[Date Prev][Date Next][Thread Prev][Thread Next]
[Date Index]
[Thread Index]
- Subject: Proposal for new LPeg function: lpeg.Ctab()
- From: Sean Conner <sean@...>
- Date: Tue, 13 Sep 2016 14:59:13 -0400
Seeing how there's going to be a bug fix for LPeg Real Soon Now (TM), I
thought it might be a good time to float a proposal for a new lpeg function.
Some background: I parse a lot of Internet related messages and URLs
(email and SIP messages, sip:, tel:, http: and https: URLs, etc.) and it's
amazing how often name/value pairs keep popping up. Usually there are a
fixed number of defined name/value pairs but the grammars almost always
allow user defined pairs. Since I use LPeg for all of my parsing needs, I
like to parse the data into Lua tables and the most problematic part is
handing open ended name/value pairs.
Let me give a simplified example: A simple file of name/value pairs
(alpha characters only---I want to keep things really simple) one per line,
name and value separated by an '=' sign; order does not matter. There are
two fields defined, "foo" and "bar" (which if not provided, default values
will be given). Two examples follow:
Example 1:
foo=de
bar=true
alpha=Sean
bravo=Conner
Example 2:
yankee=Sean
zulu=Conner
foo=se
I would prefer to return a table like:
{
foo = "de",
bar = "true",
other =
{
alpha = "Sean",
bravo = "Conner"
}
}
It is not easy to get that. If I do (assume everything defined):
-- for foo abd bar, assume more error checking than you see here
foo = P"foo" * EQ * Cg(value,"foo") * EOL
bar = P"bar" * EQ * Cg(value,"bar") * EOL
other = C(name) * EQ * C(value) * EOL
list = Ct( -- CAPTURE INTO A TABLE
Cg(Cc"en","foo") -- DEFAULT VALUE
* Cg(Cc"false","bar") -- DEFAULT VALUE
* (foo + bar + other)^0
)
I get:
{
[1] = "alpha",
[2] = "Sean",
[3] = "bravo",
[4] = "Conner",
bar = "true",
foo = "de"
}
Nothing at all what I want. The next solution is to use a folding capture:
foo = Cg(C"foo" * EQ * C(value)) * EOL
bar = Cg(C"bar" * EQ * C(value)) * EOL
other = Cg(C(name) * EQ * C(value)) * EOL
list = Cf( -- FOLDING CAPTURE
Ct(Cc()) -- SEE [1]
* Cg(Cc "foo" * Cc "en")
* Cg(Cc "bar" * Cc "false")
* (foo + bar + other)^0,
function(t,n,v)
t[n] = v
return t
end
)
It's closer to what I want, and certainly usable:
{
bravo = "Conner",
bar = "true",
alpha = "Sean",
foo = "de"
}
and yes, I can complicate the folding function to stuff the non-standard
headers into a sub table, but honestly, I'd rather not do that.

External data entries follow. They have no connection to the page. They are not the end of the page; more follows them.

(* ===== verification/StdMap.v ===== *)
(** * std::map with string keys

    The session code keeps its widgets and realms in
    [std::map<std::string, T, std::less<>>].  Such a map is an association
    list that is sorted by key, which is also the order in which the code
    iterates over it; [emplace()] keeps an existing element, as the standard
    requires. *)

From Stdlib Require Import Sorted.
From S2P Require Import Prelude.

Definition bytes := list Z.

(** [std::char_traits<char>::compare()]: lexicographic, as unsigned bytes. *)
Fixpoint bytes_lt (a b : bytes) : bool :=
  match a, b with
  | _, [] => false
  | [], _ :: _ => true
  | x :: a', y :: b' => if x <? y then true else if y <? x then false else bytes_lt a' b'
  end.

Lemma bytes_lt_irrefl a : bytes_lt a a = false.
Proof. induction a as [|x a IH]; simpl; [done|]. by rewrite Z.ltb_irrefl. Qed.

Lemma bytes_lt_trans a b c :
  bytes_lt a b = true -> bytes_lt b c = true -> bytes_lt a c = true.
Proof.
  revert b c. induction a as [|x a IH]; intros [|y b] [|z c]; simpl; try done.
  destruct (x <? y) eqn:E1, (y <? z) eqn:E2, (y <? x) eqn:E3, (z <? y) eqn:E4, (x <? z) eqn:E5,
    (z <? x) eqn:E6; simpl_bool; try done; try lia. apply IH.
Qed.

Lemma bytes_lt_eq a b : bytes_lt a b = false -> bytes_lt b a = false -> a = b.
Proof.
  revert b. induction a as [|x a IH]; intros [|y b]; simpl; try done.
  destruct (x <? y) eqn:E1, (y <? x) eqn:E2; simpl_bool; try done.
  intros H1 H2. f_equal; [lia|by apply IH].
Qed.

Lemma bytes_lt_ne a b : bytes_lt a b = true -> a <> b.
Proof. intros H ->. by rewrite bytes_lt_irrefl in H. Qed.

Definition smap (A : Type) := list (bytes * A).

Section Ops.
Context {A : Type}.
Implicit Types m : smap A.

Fixpoint smap_find (k : bytes) m : option A :=
  match m with
  | [] => None
  | (k', v) :: m' => if decide (k = k') then Some v else smap_find k m'
  end.

Fixpoint smap_emplace (k : bytes) (v : A) m : smap A :=
  match m with
  | [] => [(k, v)]
  | (k', v') :: m' =>
      if bytes_lt k k' then (k, v) :: m
      else if bytes_lt k' k then (k', v') :: smap_emplace k v m' else m
  end.

(** Modifying the element an iterator points to. *)
Definition smap_alter (f : A -> A) (k : bytes) m : smap A :=
  map (fun '(k', v) => if decide (k = k') then (k', f v) else (k', v)) m.

Definition smap_erase (k : bytes) m : smap A :=
  List.filter (fun '(k', _) => negb (bool_decide (k = k'))) m.

Definition smap_sorted m : Prop := StronglySorted (fun a b => bytes_lt a.1 b.1 = true) m.

Lemma smap_find_Some_elem k v m : smap_find k m = Some v -> (k, v) ∈ m.
Proof.
  induction m as [|[k' v'] m IH]; simpl; [done|].
  case_decide as Hk; [intros [= ->]; subst; left|intros H; right; auto].
Qed.

Lemma smap_find_not_key k m : k ∉ m.*1 -> smap_find k m = None.
Proof.
  intros Hn. destruct (smap_find k m) as [v|] eqn:E; [|done]. destruct Hn.
  apply smap_find_Some_elem in E. apply list_elem_of_fmap. by exists (k, v).
Qed.

Lemma smap_find_above k k0 v0 m :
  smap_sorted ((k0, v0) :: m) -> bytes_lt k k0 = true -> smap_find k ((k0, v0) :: m) = None.
Proof.
  intros Hs Hlt. destruct (smap_find k _) as [v|] eqn:E; [|done]. exfalso.
  apply smap_find_Some_elem in E. apply StronglySorted_inv in Hs as [_ Hf].
  apply elem_of_cons in E as [[= -> ->]|E]; [by rewrite bytes_lt_irrefl in Hlt|].
  rewrite List.Forall_forall in Hf. apply list_elem_of_In in E. specialize (Hf _ E). simpl in Hf.
  pose proof (bytes_lt_trans _ _ _ Hlt Hf) as H. by rewrite bytes_lt_irrefl in H.
Qed.

Lemma smap_find_emplace_ne k k' v m :
  k <> k' -> smap_find k (smap_emplace k' v m) = smap_find k m.
Proof.
  intros Hne. induction m as [|[k0 v0] m IH]; simpl; [by rewrite decide_False|].
  destruct (bytes_lt k' k0), (bytes_lt k0 k'); simpl; rewrite ?IH; try done;
    by rewrite (decide_False (P := k = k')).
Qed.

Lemma smap_find_emplace k v m :
  smap_sorted m ->
  smap_find k (smap_emplace k v m) = Some (default v (smap_find k m)).
Proof.
  induction m as [|[k0 v0] m IH]; intros Hs; simpl; [by rewrite decide_True|].
  destruct (bytes_lt k k0) eqn:E1.
  - pose proof (smap_find_above k k0 v0 m Hs E1) as Hn. simpl in Hn |- *.
    rewrite Hn. by rewrite decide_True.
  - destruct (bytes_lt k0 k) eqn:E2.
    + simpl. apply bytes_lt_ne in E2. rewrite !decide_False by congruence.
      apply IH. by apply StronglySorted_inv in Hs as [? _].
    + pose proof (bytes_lt_eq _ _ E1 E2) as ->. simpl. by rewrite decide_True.
Qed.

Lemma smap_emplace_elem x k v m : x ∈ smap_emplace k v m -> x = (k, v) \/ x ∈ m.
Proof.
  induction m as [|[k0 v0] m IH]; simpl.
  - rewrite list_elem_of_singleton. auto.
  - destruct (bytes_lt k k0); [rewrite !elem_of_cons; tauto|].
    destruct (bytes_lt k0 k); rewrite !elem_of_cons; tauto.
Qed.

Lemma smap_emplace_sorted k v m : smap_sorted m -> smap_sorted (smap_emplace k v m).
Proof.
  induction m as [|[k0 v0] m IH]; intros Hs; simpl; [repeat constructor|].
  pose proof (StronglySorted_inv Hs) as [Hs' Hf].
  destruct (bytes_lt k k0) eqn:E1.
  - constructor; [done|]. constructor; [done|].
    eapply List.Forall_impl; [|exact Hf]. intros [k1 v1] H. simpl in *.
    by eapply bytes_lt_trans.
  - destruct (bytes_lt k0 k) eqn:E2; [|done].
    constructor; [by apply IH|]. rewrite List.Forall_forall in Hf |- *. intros x Hx.
    apply list_elem_of_In in Hx. apply smap_emplace_elem in Hx as [->|Hx]; [done|].
    apply Hf. by apply list_elem_of_In.
Qed.

(** Inserting in ascending order appends. *)
Lemma smap_emplace_last k v m :
  Forall (fun x => bytes_lt x.1 k = true) m -> smap_emplace k v m = m ++ [(k, v)].
Proof.
  induction 1 as [|[k0 v0] m Hx Hm IH]; simpl in *; [done|].
  destruct (bytes_lt k k0) eqn:E.
  - pose proof (bytes_lt_trans _ _ _ Hx E) as H. by rewrite bytes_lt_irrefl in H.
  - by rewrite Hx, IH.
Qed.

Lemma smap_find_alter f k m : smap_find k (smap_alter f k m) = f <$> smap_find k m.
Proof.
  induction m as [|[k0 v0] m IH]; simpl; [done|].
  destruct (decide (k = k0)) as [->|]; simpl.
  - by rewrite !decide_True.
  - by rewrite !decide_False.
Qed.

Lemma smap_find_alter_ne f k k' m :
  k <> k' -> smap_find k (smap_alter f k' m) = smap_find k m.
Proof.
  intros Hne. induction m as [|[k0 v0] m IH]; simpl; [done|].
  destruct (decide (k' = k0)) as [->|]; simpl; [|by rewrite IH].
  by rewrite IH, !decide_False.
Qed.

Lemma smap_alter_keys f k m : (smap_alter f k m).*1 = m.*1.
Proof.
  induction m as [|[k0 v0] m IH]; simpl; [done|].
  case_decide; simpl; f_equal; exact IH.
Qed.

Lemma smap_sorted_keys m m' : m.*1 = m'.*1 -> smap_sorted m -> smap_sorted m'.
Proof.
  revert m'. induction m as [|[k v] m IH]; intros [|[k' v'] m'] E Hs; simplify_eq/=; [constructor|].
  apply StronglySorted_inv in Hs as [Hs Hf]. constructor; [by apply IH|].
  simpl in *. clear -H0 Hf. revert m' H0. induction Hf as [|x m Hx Hf IHf]; intros [|y m'] E; simplify_eq/=;
    constructor; [congruence|auto].
Qed.

Lemma smap_alter_sorted f k m : smap_sorted m -> smap_sorted (smap_alter f k m).
Proof. apply smap_sorted_keys. by rewrite smap_alter_keys. Qed.

Lemma smap_find_erase k k' m :
  smap_find k (smap_erase k' m) = if decide (k = k') then None else smap_find k m.
Proof.
  induction m as [|[k0 v0] m IH]; simpl; [by case_decide|].
  destruct (decide (k' = k0)) as [->|Hn].
  - rewrite (bool_decide_eq_true_2 (k0 = k0)) by done. simpl. rewrite IH. repeat case_decide; congruence.
  - rewrite (bool_decide_eq_false_2 (k' = k0)) by done. simpl. rewrite IH. repeat case_decide; congruence.
Qed.

Lemma smap_filter_sorted (P : bytes * A -> bool) m : smap_sorted m -> smap_sorted (List.filter P m).
Proof.
  induction m as [|x m IH]; simpl; intros Hs; [done|].
  apply StronglySorted_inv in Hs as [Hs Hf]. destruct (P x); [|by apply IH].
  constructor; [by apply IH|]. rewrite List.Forall_forall in Hf |- *. intros y Hy.
  apply Hf. by apply List.filter_In in Hy as [? _].
Qed.

Lemma smap_erase_sorted k m : smap_sorted m -> smap_sorted (smap_erase k m).
Proof. apply smap_filter_sorted. Qed.

Lemma smap_sorted_nodup m : smap_sorted m -> NoDup m.*1.
Proof.
  induction 1 as [|[k v] m Hs IH Hf]; simpl; constructor; [|done].
  intros Hin. apply list_elem_of_fmap in Hin as ([k' v'] & -> & Hin).
  rewrite List.Forall_forall in Hf. apply list_elem_of_In in Hin. specialize (Hf _ Hin). simpl in Hf.
  by rewrite bytes_lt_irrefl in Hf.
Qed.

Lemma smap_sorted_app a k v b :
  smap_sorted (a ++ (k, v) :: b) -> Forall (fun x => bytes_lt x.1 k = true) a.
Proof.
  induction a as [|x a IH]; simpl; intros Hs; [constructor|].
  apply StronglySorted_inv in Hs as [Hs Hf]. constructor; [|by apply IH].
  rewrite List.Forall_forall in Hf. apply (Hf (k, v)). apply in_or_app. right. by left.
Qed.

Lemma smap_sorted_cons_find k v m :
  smap_sorted ((k, v) :: m) -> smap_sorted m /\ smap_find k m = None.
Proof.
  intros Hs. pose proof (smap_sorted_nodup _ Hs) as Hn. rewrite fmap_cons in Hn.
  apply NoDup_cons in Hn as [Hn _]. apply StronglySorted_inv in Hs as [Hs _].
  split; [done|]. by apply smap_find_not_key.
Qed.

Lemma smap_elem_find k v m : smap_sorted m -> (k, v) ∈ m -> smap_find k m = Some v.
Proof.
  intros Hs. apply smap_sorted_nodup in Hs. induction m as [|[k0 v0] m IH]; simpl in *.
  - by intros ?%elem_of_nil.
  - apply NoDup_cons in Hs as [Hn Hs]. intros [[= -> ->]|Hin]%elem_of_cons; [by rewrite decide_True|].
    rewrite decide_False; [by apply IH|]. intros ->. apply Hn. apply list_elem_of_fmap. by exists (k0, v).
Qed.

End Ops.

#[export] Hint Resolve smap_emplace_sorted smap_alter_sorted smap_erase_sorted : beng.
(* ===== verification/SessionFile.v ===== *)
(** * Sessions: the session file

    Models src/bp/session/File.hxx, Write.cxx, Read.cxx and Save.cxx: how
    sessions are saved to a file and loaded again.

    Writing gives the bytes that are appended to the file, or [None] when
    [SessionSerializerError] is thrown.  Reading consumes the input and ends
    with a value or with an error.  Integers have their little-endian object
    representation. *)

From Stdlib Require Import Sorted.
From S2P Require Import Prelude StdMap Expiry SessionData.

(** ** The format (File.hxx) *)

Definition MAGIC_FILE : Z := 2461362039.
Definition MAGIC_SESSION : Z := 663845835.
Definition MAGIC_REALM_SESSION : Z := 983957474.
Definition MAGIC_REALM_SESSION_OLD : Z := 983957473.
Definition MAGIC_WIDGET_SESSION : Z := 983957472.
Definition MAGIC_COOKIE : Z := 860919820.
Definition MAGIC_END_OF_RECORD : Z := 1588449078.
Definition MAGIC_END_OF_LIST : Z := 1556616445.

Definition UINT16_MAX : Z := 65535.

(** [sizeof(Session)], which depends on the compiler. *)
Class SessionAbi := { sizeof_Session : Z }.

(** ** Writing *)

Definition Writer := option bytes.

(** One output after the other; an exception ends the whole. *)
Definition wseq (a b : Writer) : Writer := x ← a; y ← b; Some (x ++ y).
Notation "a >>> b" := (wseq a b) (at level 60, right associativity) : beng_scope.
#[global] Open Scope beng_scope.

Definition WriteBuffer (src : bytes) : Writer := Some src.
Definition WriteBool (value : bool) : Writer := Some [if value then 1 else 0].
Definition Write8 (value : Z) : Writer := Some (le_bytes 1 value).
Definition Write16 (value : Z) : Writer := Some (le_bytes 2 value).
Definition Write32 (value : Z) : Writer := Some (le_bytes 4 value).
Definition Write64 (value : Z) : Writer := Some (le_bytes 8 value).

(** The overloads for strings and for spans do the same. *)
Definition WriteSpan (s : option bytes) : Writer :=
  match s with
  | None => Write16 UINT16_MAX
  | Some s =>
      if UINT16_MAX <=? Z.of_nat (length s) then None
      else Write16 (Z.of_nat (length s)) >>> WriteBuffer s
  end.

Definition WriteId (id : SessionId) : Writer := Write64 (id_front id) >>> Write64 (id_back id).

Section Write.
Context `{EO : ExpiryOps} `{HA : HttpAddressType} `{AB : SessionAbi}.

Definition WriteExpiry (e : Expiry) : Writer := WriteBuffer (expiry_bytes e).

Definition session_write_magic (magic : Z) : Writer := Write32 magic.

Definition session_write_file_header : Writer := Write32 MAGIC_FILE >>> Write32 sizeof_Session.

Definition session_write_file_tail : Writer := session_write_magic MAGIC_END_OF_LIST.

(** [WriteWidgetSession()]; the inner loop is [WriteWidgetSessions()]. *)
Fixpoint WriteWidgetSession (session : WidgetSession) : Writer :=
  match session with
  | mkWidgetSession children path_info query_string =>
      (fix write_set (widgets : smap WidgetSession) : Writer :=
         match widgets with
         | [] => Write32 MAGIC_END_OF_LIST
         | (id, ws) :: widgets' =>
             Write32 MAGIC_WIDGET_SESSION >>> WriteSpan (Some id) >>>
             WriteWidgetSession ws >>> write_set widgets'
         end) children >>>
      WriteSpan path_info >>> WriteSpan query_string >>> Write32 MAGIC_END_OF_RECORD
  end.

Fixpoint WriteWidgetSessions (widgets : smap WidgetSession) : Writer :=
  match widgets with
  | [] => Write32 MAGIC_END_OF_LIST
  | (id, ws) :: widgets' =>
      Write32 MAGIC_WIDGET_SESSION >>> WriteSpan (Some id) >>>
      WriteWidgetSession ws >>> WriteWidgetSessions widgets'
  end.

Definition WriteCookie (cookie : Cookie) : Writer :=
  WriteSpan (cookie_name cookie) >>> WriteSpan (cookie_value cookie) >>>
  WriteSpan (cookie_domain cookie) >>> WriteSpan (cookie_path cookie) >>>
  WriteExpiry (cookie_expires cookie) >>> Write32 MAGIC_END_OF_RECORD.

Fixpoint WriteCookieJar (jar : CookieJar) : Writer :=
  match jar with
  | [] => Write32 MAGIC_END_OF_LIST
  | cookie :: jar' => Write32 MAGIC_COOKIE >>> WriteCookie cookie >>> WriteCookieJar jar'
  end.

Definition WriteRealmSession (session : RealmSession) : Writer :=
  WriteSpan (realm_site session) >>> WriteSpan (realm_translate session) >>>
  WriteSpan (realm_user session) >>> WriteExpiry (realm_user_expires session) >>>
  WriteWidgetSessions (realm_widgets session) >>> WriteCookieJar (realm_cookies session) >>>
  Write8 (realm_session_cookie_same_site session) >>> Write32 MAGIC_END_OF_RECORD.

Fixpoint WriteRealmSessions (realms : smap RealmSession) : Writer :=
  match realms with
  | [] => Write32 MAGIC_END_OF_LIST
  | (name, realm) :: realms' =>
      Write32 MAGIC_REALM_SESSION >>> WriteSpan (Some name) >>> WriteRealmSession realm >>>
      WriteRealmSessions realms'
  end.

Definition session_write (session : Session) : Writer :=
  WriteId (sess_id session) >>> WriteExpiry (sess_expires session) >>>
  Write32 (sess_counter session) >>> WriteBool (sess_cookie_received session) >>>
  WriteSpan (sess_translate session) >>> WriteSpan (sess_language session) >>>
  WriteRealmSessions (sess_realms session) >>> Write32 MAGIC_END_OF_RECORD.

Definition session_save_callback (session : Session) : Writer :=
  session_write_magic MAGIC_SESSION >>> session_write session.

(** [SessionManager::Visit()] with that callback. *)
Fixpoint session_visit_save (now : Expiry) (sessions : list Session) : Writer :=
  match sessions with
  | [] => Some []
  | session :: sessions' =>
      if negb (IsExpired (sess_expires session) now)
      then session_save_callback session >>> session_visit_save now sessions'
      else session_visit_save now sessions'
  end.

(** Without an exception the file is committed with these contents; with one
    it is left as it was. *)
Definition session_manager_save (now : Expiry) (sessions : list Session) : Writer :=
  session_write_file_header >>> session_visit_save now sessions >>> session_write_file_tail.

End Write.

(** ** Reading *)

Inductive read_error :=
| DeserializerError            (** [SessionDeserializerError] is thrown *)
| EndOfFile                    (** [BufferedReader::ReadFull()] throws *)
| NullString                   (** a null pointer is converted to [std::string_view] *)
| OutOfFuel.                   (** the model's bound on a loop was too small *)

Inductive Result (A : Type) :=
| Ok (a : A) (rest : bytes)
| Err (e : read_error).
Arguments Ok {A}.
Arguments Err {A}.

Definition Reader (A : Type) := bytes -> Result A.

Definition rret {A} (a : A) : Reader A := fun s => Ok a s.
#[export] Instance Reader_bind : MBind Reader := fun A B k m s =>
  match m s with Ok a rest => k a rest | Err e => Err e end.

Definition throw {A} (e : read_error) : Reader A := fun _ => Err e.

Definition ReadBuffer (size : nat) : Reader bytes := fun s =>
  if (length s <? size)%nat then Err EndOfFile else Ok (take size s) (drop size s).

(** [ReadT()] of a [w]-byte unsigned integer. *)
Definition ReadUint (w : nat) : Reader Z := b ← ReadBuffer w; rret (le_value b).

Definition ReadByte : Reader Z := ReadUint 1.
Definition ReadBool : Reader bool := b ← ReadByte; rret (negb (b =? 0)).
Definition Read32 : Reader Z := ReadUint 4.
Definition Read64 : Reader Z := ReadUint 8.

Definition ReadString : Reader AllocatedString :=
  length ← ReadUint 2;
  if length =? UINT16_MAX then rret None
  else data ← ReadBuffer (Z.to_nat length); rret (Some (c_str data)).

Definition ReadArray : Reader AllocatedArray :=
  size ← ReadUint 2;
  if size =? UINT16_MAX then rret None
  else a ← ReadBuffer (Z.to_nat size); rret (Some a).

Definition ReadId : Reader SessionId :=
  a ← Read64; b ← Read64; rret (mkSessionId a b).

Definition Expect32 (expected : Z) : Reader unit :=
  x ← Read32; if negb (x =? expected) then throw DeserializerError else rret tt.

(** [std::string_view{id.c_str()}] *)
Definition to_key (s : AllocatedString) : Reader bytes :=
  match s with None => throw NullString | Some s => rret s end.

(** [while (true)] loops; [inr] leaves the loop. *)
Fixpoint rloop {A} (fuel : nat) (body : A -> Reader (A + A)) (acc : A) : Reader A :=
  match fuel with
  | O => throw OutOfFuel
  | S fuel' =>
      r ← body acc;
      match r with inl acc' => rloop fuel' body acc' | inr acc' => rret acc' end
  end.

(** A loop whose iterations each consume input: its length bounds them. *)
Definition read_loop {A} (body : A -> Reader (A + A)) (acc : A) : Reader A :=
  fun s => rloop (S (length s)) body acc s.

Section Read.
Context `{EO : ExpiryOps} `{HA : HttpAddressType} `{AB : SessionAbi} `{PR : Prng}.

Definition ReadExpiry : Reader Expiry :=
  b ← ReadBuffer sizeof_Expiry; rret (expiry_of_bytes b).

Definition session_read_magic : Reader Z := Read32.

Definition session_read_file_header : Reader unit :=
  _ ← Expect32 MAGIC_FILE; Expect32 sizeof_Session.

Definition DoReadWidgetSession (read_children : Reader (smap WidgetSession))
  : Reader WidgetSession :=
  children ← read_children;
  path_info ← ReadString;
  query_string ← ReadString;
  _ ← Expect32 MAGIC_END_OF_RECORD;
  rret (mkWidgetSession children path_info query_string).

(** The loop and the recursion into the children both consume input. *)
Fixpoint ReadWidgetSessions (fuel : nat) (widgets : smap WidgetSession)
  : Reader (smap WidgetSession) :=
  match fuel with
  | O => throw OutOfFuel
  | S fuel' =>
      magic ← Read32;
      if magic =? MAGIC_END_OF_LIST then rret widgets
      else if negb (magic =? MAGIC_WIDGET_SESSION) then throw DeserializerError
      else
        id ← ReadString;
        ws ← DoReadWidgetSession (ReadWidgetSessions fuel' []);
        key ← to_key id;
        ReadWidgetSessions fuel' (smap_emplace key ws widgets)
  end.

Definition ReadWidgets : Reader (smap WidgetSession) :=
  fun s => ReadWidgetSessions (S (length s)) [] s.

Definition ReadCookie : Reader Cookie :=
  name ← ReadString;
  value ← ReadString;
  domain ← ReadString;
  path ← ReadString;
  expires ← ReadExpiry;
  _ ← Expect32 MAGIC_END_OF_RECORD;
  rret (mkCookie name value domain path expires).

Definition ReadCookieJar : Reader CookieJar :=
  read_loop (fun jar =>
    magic ← Read32;
    if magic =? MAGIC_END_OF_LIST then rret (inr jar)
    else if negb (magic =? MAGIC_COOKIE) then throw DeserializerError
    else cookie ← ReadCookie; rret (inl (CookieJar_Add jar cookie))) [].

Definition ReadRealmSession (magic : Z) : Reader RealmSession :=
  if negb ((magic =? MAGIC_REALM_SESSION) || (magic =? MAGIC_REALM_SESSION_OLD))
  then throw DeserializerError
  else
    site ← ReadString;
    translate ← (if magic =? MAGIC_REALM_SESSION then ReadArray else rret None);
    user ← ReadString;
    user_expires ← ReadExpiry;
    widgets ← ReadWidgets;
    cookies ← ReadCookieJar;
    session_cookie_same_site ← ReadByte;
    _ ← Expect32 MAGIC_END_OF_RECORD;
    rret (mkRealmSession site translate user user_expires widgets cookies session_cookie_same_site).

Definition DoReadSession (session : Session) : Reader Session :=
  expires ← ReadExpiry;
  counter ← Read32;
  cookie_received ← ReadBool;
  translate ← ReadArray;
  language ← ReadString;
  realms ← read_loop (fun realms =>
    magic ← Read32;
    if magic =? MAGIC_END_OF_LIST then rret (inr realms)
    else
      name ← ReadString;
      realm_session ← ReadRealmSession magic;
      key ← to_key name;
      rret (inl (smap_emplace key realm_session realms))) (sess_realms session);
  _ ← Expect32 MAGIC_END_OF_RECORD;
  rret (mkSession (sess_id session) (sess_csrf_salt session) expires counter cookie_received translate
          (sess_recover session) (sess_attach session) language (sess_external_manager session) realms).

Definition session_read (now : Expiry) (prng : prng_state) : Reader (Session * prng_state) :=
  id ← ReadId;
  let '(csrf_salt, prng) := SessionId_Generate prng in
  session ← DoReadSession (Session_new now id csrf_salt);
  rret (session, prng).

(** The random engine after [session_read()] has thrown. *)
Definition prng_after (prng : prng_state) (s : bytes) : prng_state :=
  match ReadId s with Ok _ _ => snd (SessionId_Generate prng) | Err _ => prng end.

(** How [SessionManager::Load()] ends. *)
Inductive load_result :=
| Loaded (result : bool)
| LoadThrown (e : read_error).

(** The loop of [Load()]: the sessions it inserts, in that order; those that
    were inserted before an exception stay. *)
Fixpoint Load_loop (fuel : nat) (now : Expiry) (prng : prng_state) (s : bytes)
  : list Session * prng_state * load_result :=
  match fuel with
  | O => ([], prng, LoadThrown OutOfFuel)
  | S fuel' =>
      match session_read_magic s with
      | Err e => ([], prng, LoadThrown e)
      | Ok magic s =>
          if magic =? MAGIC_END_OF_LIST then ([], prng, Loaded true)
          else if negb (magic =? MAGIC_SESSION) then ([], prng, Loaded false)
          else match session_read now prng s with
               | Err e => ([], prng_after prng s, LoadThrown e)
               | Ok (session, prng) s =>
                   let '(added, prng, result) := Load_loop fuel' now prng s in
                   (if IsExpired (sess_expires session) now then added else session :: added,
                    prng, result)
               end
      end
  end.

Definition Load_sessions (now : Expiry) (prng : prng_state) (s : bytes)
  : list Session * prng_state * load_result :=
  match session_read_file_header s with
  | Err e => ([], prng, LoadThrown e)
  | Ok _ s => Load_loop (S (length s)) now prng s
  end.

End Read.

I *can* get what I want with Carg():
function set(t,name,val) t[name] = val end
function set2(t,name,val) t.other[name] = val end
foo = Cg(Carg(1) * C"foo" * EQ * C(value)) / set * EOL
bar = Cg(Carg(1) * C"bar" * EQ * C(value)) / set * EOL
other = Cg(Carg(1) * C(name) * EQ * C(value)) / set2 * EOL
list = Cg(Carg(1) * Cc "foo" * Cc "en") / set
* Cg(Carg(1) * Cc "bar" * Cc "false") / set
* Cg(Carg(1) * Ct(Cc())) / function(t,h) t.other = h end
* (foo + bar + other)^0
* Carg(1)
but at the expense of a more complicated invocation:
x = list:match(data,1,{})
instead of nicer (to me):
x = list:match(data)
Finally, we get to the proposal: an LPeg function that returns the table
created by Ct(), which I'm calling Ctab() (but I'm not wedded to that
name). I would work like:
foo = P"foo" * EQ * Cg(value,"foo") * EOL
bar = P"bar" * EQ * Cg(value,"bar") * EOL
other = Cg(Ctab() * C(name) * EQ * C(value))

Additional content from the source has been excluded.